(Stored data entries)
Definition vmm_unmap_page (virtual_address : Z) (s : vmm) : Z * vmm :=
  if negb (vmm_ready s) || negb (Z.land virtual_address (VMM_PAGE_SIZE - 1) =? 0) then (0, s)
  else
    let '(r, p) := paging_unmap_page L virtual_address (vmm_paging s) in
    let s := s <| vmm_paging := p |> in
    (r, if (r =? 1) && negb (g_mapped_pages s =? 0)
        then s <| g_mapped_pages := u64 (g_mapped_pages s - 1) |> else s).

Definition vmm_virt_to_phys (virtual_address : Z) (s : vmm) : Z :=
  if negb (vmm_ready s) then 0 else paging_virt_to_phys L virtual_address (vmm_paging s).

Definition vmm_is_mapped (virtual_address : Z) (s : vmm) : bool :=
  if negb (vmm_ready s) then false
  else negb (paging_virt_to_phys L virtual_address (vmm_paging s) =? 0).
End vmm.

(** ** Entries *)

Lemma PAGE_SIZE_val : PAGE_SIZE = 4096.
Proof. reflexivity. Qed.

(** A table pointer [n | PRESENT | WRITABLE] with [n] page-aligned. *)
Definition table_entry (n : Z) : Z := Z.lor (Z.lor n PTE_PRESENT) PTE_WRITABLE.

Lemma table_entry_val n : n mod 4096 = 0 → table_entry n = n + 3.
Proof.
  intros Hn. unfold table_entry, PTE_PRESENT, PTE_WRITABLE. rewrite <- Z.lor_assoc.
  change (Z.lor 1 2) with 3. rewrite (lor_add_low n 3 12) by (lia || done). done.
Qed.

Lemma testbit_add_low n b k j :
  0 ≤ j < k → n mod 2 ^ k = 0 → Z.testbit (n + b) j = Z.testbit b j.
Proof.
  intros Hj Hn. rewrite <- (Z.mod_pow2_bits_low (n + b) k j) by lia.
  rewrite Z.add_mod, Hn, Z.add_0_l, Z.mod_mod by lia. apply Z.mod_pow2_bits_low. lia.
Qed.

Lemma present_bit e : has_bits e PTE_PRESENT = Z.testbit e 0.
Proof. exact (has_bits_testbit e 0 ltac:(lia)). Qed.
Lemma huge_bit e : has_bits e PTE_HUGE = Z.testbit e 7.
Proof. exact (has_bits_testbit e 7 ltac:(lia)). Qed.

Lemma table_entry_present n : n mod 4096 = 0 → has_bits (table_entry n) PTE_PRESENT = true.
Proof. intros Hn. rewrite present_bit, table_entry_val by done. by rewrite (testbit_add_low n 3 12). Qed.
Lemma table_entry_huge n : n mod 4096 = 0 → has_bits (table_entry n) PTE_HUGE = false.
Proof. intros Hn. rewrite huge_bit, table_entry_val by done. by rewrite (testbit_add_low n 3 12). Qed.

Lemma entry_addr_spec e : 0 ≤ e < 2 ^ 64 → entry_addr e = e - e mod 4096.
Proof. intros He. exact (land_not64_mask e 12 He ltac:(lia)). Qed.

Lemma table_entry_addr n : n mod 4096 = 0 → 0 ≤ n < 2 ^ 32 → entry_addr (table_entry n) = n.
Proof.
  intros Hn Hr. rewrite table_entry_val, entry_addr_spec by lia. Z.div_mod_to_equations. lia.
Qed.

#[export] Hint Rewrite table_entry_present table_entry_huge table_entry_addr
  using (first [done | lia]) : nexus.

(** ** Words and tables *)

Lemma table_word_inj t t' i i' :
  t mod 4096 = 0 → t' mod 4096 = 0 → 0 ≤ i < 512 → 0 ≤ i' < 512 →
  t + 8 * i = t' + 8 * i' → t = t' ∧ i = i'.
Proof. intros. Z.div_mod_to_equations. lia. Qed.

Lemma rd_wr_eq t i v s : rd (phys_mem (wr t i v s)) t i = v.
Proof. unfold rd, wr. simpl. by rewrite lookup_insert_eq. Qed.

Lemma rd_wr_ne t i v s t' i' :
  t + 8 * i ≠ t' + 8 * i' → rd (phys_mem (wr t i v s)) t' i' = rd (phys_mem s) t' i'.
Proof. intros H. unfold rd, wr. simpl. by rewrite lookup_insert_ne. Qed.

Lemma rd_wr_table t i v s t' j :
  t mod 4096 = 0 → t' mod 4096 = 0 → t' ≠ t → 0 ≤ i < 512 → 0 ≤ j < 512 →
  rd (phys_mem (wr t i v s)) t' j = rd (phys_mem s) t' j.
Proof.
  intros Ht Ht' Hne Hi Hj. apply rd_wr_ne. intros E.
  destruct (table_word_inj t t' i j); congruence.
Qed.

(** A loop that writes [f i] into every entry of a table. *)
Definition fill (t : Z) (f : nat → Z) (l : list nat) (s : paging) : paging :=
  foldl (λ s i, wr t (Z.of_nat i) (f i) s) s l.

Lemma fill_cons t f i l s : fill t f (i :: l) s = fill t f l (wr t (Z.of_nat i) (f i) s).
Proof. done. Qed.

Lemma fill_other t f l s a :
  (∀ i, i ∈ l → a ≠ t + 8 * Z.of_nat i) → phys_mem (fill t f l s) !! a = phys_mem s !! a.
Proof.
  revert s. induction l as [|i l IH]; intros s H; [done|].
  rewrite fill_cons, IH by (intros j ?; apply H; by right). simpl.
  apply lookup_insert_ne. intros E. apply (H i); [by left|]. done.
Qed.

Lemma fill_at t f l s i :
  NoDup l → i ∈ l → rd (phys_mem (fill t f l s)) t (Z.of_nat i) = f i.
Proof.
  revert s. induction l as [|j l IH]; intros s Hnd Hi; [by apply elem_of_nil in Hi|].
  apply list.NoDup_cons in Hnd as [Hj Hnd]. rewrite fill_cons.
  apply elem_of_cons in Hi as [->|Hi]; [|by apply IH].
  unfold rd. rewrite (fill_other t f l) by (intros k Hk E; assert (k = j) by lia; congruence).
  simpl. by rewrite lookup_insert_eq.
Qed.

Lemma fill_pmm t f l s : pg_pmm (fill t f l s) = pg_pmm s.
Proof. unfold fill. revert s. induction l as [|i l IH]; intros s; [done|]. simpl. by rewrite IH. Qed.

Lemma zero_table_fill t s : zero_table t s = fill t (λ _, 0) (seq 0 ENTRIES_PER_TABLE) s.
Proof. reflexivity. Qed.

Lemma zero_table_pmm t s : pg_pmm (zero_table t s) = pg_pmm s.
Proof. rewrite zero_table_fill. apply fill_pmm. Qed.

Section fill512.
Context (t : Z) (f : nat → Z) (s : paging) (Ht : t mod 4096 = 0).
Let s' := fill t f (seq 0 ENTRIES_PER_TABLE) s.

Lemma fill512_at i : 0 ≤ i < 512 → rd (phys_mem s') t i = f (Z.to_nat i).
Proof.
  intros Hi. rewrite <- (Z2Nat.id i) at 1 by lia. apply fill_at.
  - apply NoDup_seq.
  - apply elem_of_seq. unfold ENTRIES_PER_TABLE. lia.
Qed.

Lemma fill512_ne t' i :
  t' mod 4096 = 0 → t' ≠ t → 0 ≤ i < 512 → rd (phys_mem s') t' i = rd (phys_mem s) t' i.
Proof using Ht.
  intros Ht' Hne Hi. unfold rd, s'. rewrite fill_other; [done|].
  intros j Hj%elem_of_seq E. unfold ENTRIES_PER_TABLE in Hj.
  destruct (table_word_inj t' t i (Z.of_nat j)); (done || lia).
Qed.
End fill512.

Lemma split_huge_fill pt base fl s :
  split_huge pt base fl s =
  (Some tt, fill pt (λ i, Z.lor (base + Z.of_nat i * PAGE_SIZE) fl) (seq 0 ENTRIES_PER_TABLE) s).
Proof. reflexivity. Qed.

#[local] Opaque fill.

(** ** Allocating a table *)

Lemma pg_alloc_free_frame s phys s' :
  pg_alloc_page s = (phys, s') → phys_mem s' = phys_mem s.
Proof. unfold pg_alloc_page. destruct (pmm_alloc_page _). by intros [= _ <-]. Qed.

(** What [alloc_table_page] guarantees: a zeroed, aligned page below 4 GiB
    that was free before and is not any more; on failure, no change of the
    memory nor of the free set. *)
Lemma alloc_table_page_spec s o s' :
  pmm_wf (pg_pmm s) → alloc_table_page s = (o, s') →
  pmm_wf (pg_pmm s') ∧
  match o with
  | Some n =>
     n mod 4096 = 0 ∧ 0 < n < 2 ^ 32 ∧ page_free (pg_pmm s) (n / 4096) ∧
     (∀ q, page_free (pg_pmm s') q ↔ page_free (pg_pmm s) q ∧ q ≠ n / 4096) ∧
     s' = zero_table n (s <| pg_pmm := pg_pmm s' |>)
  | None => phys_mem s' = phys_mem s ∧ ∀ q, page_free (pg_pmm s') q → page_free (pg_pmm s) q
  end.
Proof.
  intros Hwf. pose proof (pmm_rep_free_set _ Hwf) as Hrep.
  pose proof (pmm_alloc_rep _ _ Hrep) as Ha. unfold alloc_table_page, pg_alloc_page.
  destruct (pmm_alloc_page (pg_pmm s)) as [phys p] eqn:E.
  destruct Ha as [(_ & -> & ->)|(q & Hq & _ & -> & Hrep')].
  { simpl. intros [= <- <-]. simpl. done. }
  apply elem_of_free_set in Hq as Hfree. destruct (page_addr q) as [Hal Hdiv].
  rewrite PAGE_SIZE_val in *.
  assert (∀ q', page_free p q' ↔ page_free (pg_pmm s) q' ∧ q' ≠ q) as Hp.
  { intros q'. rewrite <- (proj2 Hrep' q'), elem_of_difference, elem_of_singleton, elem_of_free_set.
    done. }
  destruct (Z.eqb_spec (q * 4096) 0) as [E0|E0]; simpl.
  { intros [= <- <-]. simpl. split; [apply Hrep'|]. split; [done|]. intros q' ?%Hp. tauto. }
  assert (0 < q * 4096) by (destruct Hfree; lia).
  rewrite Z.geb_leb. destruct (Z.leb_spec 0x100000000 (q * 4096)) as [Hge|Hlt]; simpl.
  { intros [= <- <-]. simpl.
    destruct (pmm_free_rep p _ (q * 4096) Hrep' ltac:(lia)) as [Hwf' HF].
    split; [done|]. split; [done|]. intros q' Hq'. apply HF in Hq'.
    apply elem_of_union in Hq' as [Hq'|Hq'].
    - apply elem_of_difference in Hq' as [Hq' _]. by apply elem_of_free_set.
    - unfold free_target in Hq'. rewrite PAGE_SIZE_val, Hdiv in Hq'.
      destruct (_ && _); set_solver. }
  unfold table_from_phys. rewrite Z.geb_leb, (proj2 (Z.leb_gt _ _)) by lia.
  intros E'. injection E' as <- <-. rewrite Hdiv, zero_table_pmm.
  split; [apply Hrep'|]. split; [done|]. split; [lia|]. split; [done|]. by split.
Qed.

(** ** Translation by levels

    [virt_to_phys_root] as one recursion over the levels 4 to 1. *)

Definition level_index (l : nat) (va : Z) : Z :=
  Z.land (Z.shiftr va (12 + 9 * (Z.of_nat l - 1))) PT_INDEX_MASK.

Lemma level_index_range l va : 0 ≤ level_index l va < 512.
Proof.
  unfold level_index, PT_INDEX_MASK. change 0x1FF with (2 ^ 9 - 1).
  rewrite land_low_mask by lia. apply Z.mod_pos_bound. lia.
Qed.
#[export] Hint Resolve level_index_range : nexus.

Fixpoint xlate (m : gmap Z Z) (l : nat) (t va : Z) : Z :=
  let e := rd m t (level_index l va) in
  if negb (has_bits e PTE_PRESENT) then 0
  else
    match l with
    | O => 0
    | S O => Z.lor (entry_addr e) (Z.land va 0xFFF)
    | S l' =>
       if (l =? 3)%nat && has_bits e PTE_HUGE
       then Z.lor (Z.land e 0xFFFFFC0000000) (Z.land va 0x3FFFFFFF)
       else if (l =? 2)%nat && has_bits e PTE_HUGE
       then Z.lor (Z.land e 0xFFFFFFE00000) (Z.land va 0x1FFFFF)
       else match table_from_phys (entry_addr e) with
            | None => 0
            | Some t' => xlate m l' t' va
            end
    end.

Lemma virt_to_phys_xlate m root va :
  virt_to_phys_root m root va =
  match table_from_phys root with None => 0 | Some t => xlate m 4 t va end.
Proof. reflexivity. Qed.

(** The table an entry of a level-[l] table points to. *)
Definition link (l : nat) (e : Z) : option Z :=
  if has_bits e PTE_PRESENT && negb ((l =? 2)%nat && has_bits e PTE_HUGE)
  then Some (entry_addr e) else None.

(** ** The well-formedness invariant of the page tables

    [T] records the level of every page used as a table. Tables are aligned
    pages below 4 GiB that the PMM does not consider free; the entries of a
    table of level [l >= 2] point to tables of level [l - 1]; no table is
    pointed to from two places. *)
Record tables_ok (s : paging) (T : gmap Z nat) : Prop := {
  tok_pmm : pmm_wf (pg_pmm s);
  tok_table : ∀ t l, T !! t = Some l →
    (1 ≤ l ≤ 4)%nat ∧ t mod 4096 = 0 ∧ 0 ≤ t < 2 ^ 32 ∧ ¬ page_free (pg_pmm s) (t / 4096);
  tok_child : ∀ t l i c, T !! t = Some (S l) → (1 ≤ l)%nat → 0 ≤ i < 512 →
    link (S l) (rd (phys_mem s) t i) = Some c → T !! c = Some l;
  tok_no_1g : ∀ t i, T !! t = Some 3%nat → 0 ≤ i < 512 →
    has_bits (rd (phys_mem s) t i) PTE_PRESENT = true →
    has_bits (rd (phys_mem s) t i) PTE_HUGE = false;
  tok_unique : ∀ t1 t2 l1 l2 i1 i2 c, T !! t1 = Some l1 → T !! t2 = Some l2 →
    (2 ≤ l1)%nat → (2 ≤ l2)%nat → 0 ≤ i1 < 512 → 0 ≤ i2 < 512 →
    link l1 (rd (phys_mem s) t1 i1) = Some c → link l2 (rd (phys_mem s) t2 i2) = Some c →
    t1 = t2 ∧ i1 = i2;
}.

Lemma table_from_phys_ok t : 0 ≤ t < 2 ^ 32 → table_from_phys t = Some t.
Proof. intros H. unfold table_from_phys. rewrite Z.geb_leb, (proj2 (Z.leb_gt _ _)) by lia. done. Qed.

Lemma tables_ok_from_phys s T t l :
  tables_ok s T → T !! t = Some l → table_from_phys t = Some t.
Proof. intros Hok Ht. apply table_from_phys_ok, (tok_table _ _ Hok t l Ht). Qed.

Lemma xlate_absent m l t va :
  has_bits (rd m t (level_index l va)) PTE_PRESENT = false → xlate m l t va = 0.
Proof. intros H. destruct l; cbn [xlate]; by rewrite H. Qed.

(** One step of the translation along a link. *)
Lemma xlate_link s T l t va c :
  tables_ok s T → T !! t = Some (S l) → (1 ≤ l)%nat →
  link (S l) (rd (phys_mem s) t (level_index (S l) va)) = Some c →
  xlate (phys_mem s) (S l) t va = xlate (phys_mem s) l c va.
Proof.
  intros Hok Ht Hl Hlk. pose proof (level_index_range (S l) va) as Hi.
  pose proof (tok_child _ _ Hok _ _ _ _ Ht Hl Hi Hlk) as Hc.
  unfold link in Hlk. destruct l as [|l]; [lia|]. cbn [xlate].
  set (e := rd (phys_mem s) t (level_index (S (S l)) va)) in *.
  destruct (has_bits e PTE_PRESENT) eqn:Hp; [|done]. simpl in Hlk. simpl.
  destruct (_ && has_bits e PTE_HUGE) eqn:Hh in Hlk; [done|]. simpl in Hlk. injection Hlk as <-.
  destruct ((S (S l) =? 3)%nat && has_bits e PTE_HUGE) eqn:H3.
  { apply andb_true_iff in H3 as [H3 Hg]. apply Nat.eqb_eq in H3. assert (l = 1%nat) as -> by lia.
    pose proof (tok_no_1g _ _ Hok t _ Ht Hi Hp). subst e. congruence. }
  simpl in H3. rewrite H3. simpl in Hh. rewrite Hh.
  by rewrite (tables_ok_from_phys _ _ _ _ Hok Hc).
Qed.

(** ** Walks *)

(** The walk of [va] from the level-[k] table [r] goes through the
    level-[l] table [t]. *)
Fixpoint reach (m : gmap Z Z) (k : nat) (r va : Z) (l : nat) (t : Z) : Prop :=
  (k = l ∧ r = t) ∨
  match k with
  | O => False
  | S k' => (1 ≤ k')%nat ∧ ∃ c, link k (rd m r (level_index k va)) = Some c ∧ reach m k' c va l t
  end.

Lemma reach_level m k r va l t : reach m k r va l t → (l ≤ k)%nat.
Proof.
  revert r. induction k as [|k IH]; intros r; simpl; [intros [[]|[]]; lia|].
  intros [[]|(_ & c & _ & H)]; [lia|]. apply IH in H. lia.
Qed.

Lemma reach_table s T k r va l t :
  tables_ok s T → T !! r = Some k → reach (phys_mem s) k r va l t → T !! t = Some l.
Proof.
  intros Hok. revert r. induction k as [|k IH]; intros r Hr; simpl.
  { intros [[<- <-]|[]]. done. }
  intros [[<- ->]|(Hk & c & Hlk & H)]; [done|]. eapply IH; [|done].
  eapply tok_child; eauto with nexus.
Qed.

[Exercise] Beginning of the records through the line with "(r, if (r =? 1)": return that span exactly and stop there.

[Reply to the exercise]
Definition vmm_unmap_page (virtual_address : Z) (s : vmm) : Z * vmm :=
  if negb (vmm_ready s) || negb (Z.land virtual_address (VMM_PAGE_SIZE - 1) =? 0) then (0, s)
  else
    let '(r, p) := paging_unmap_page L virtual_address (vmm_paging s) in
    let s := s <| vmm_paging := p |> in
    (r, if (r =? 1) && negb (g_mapped_pages s =? 0)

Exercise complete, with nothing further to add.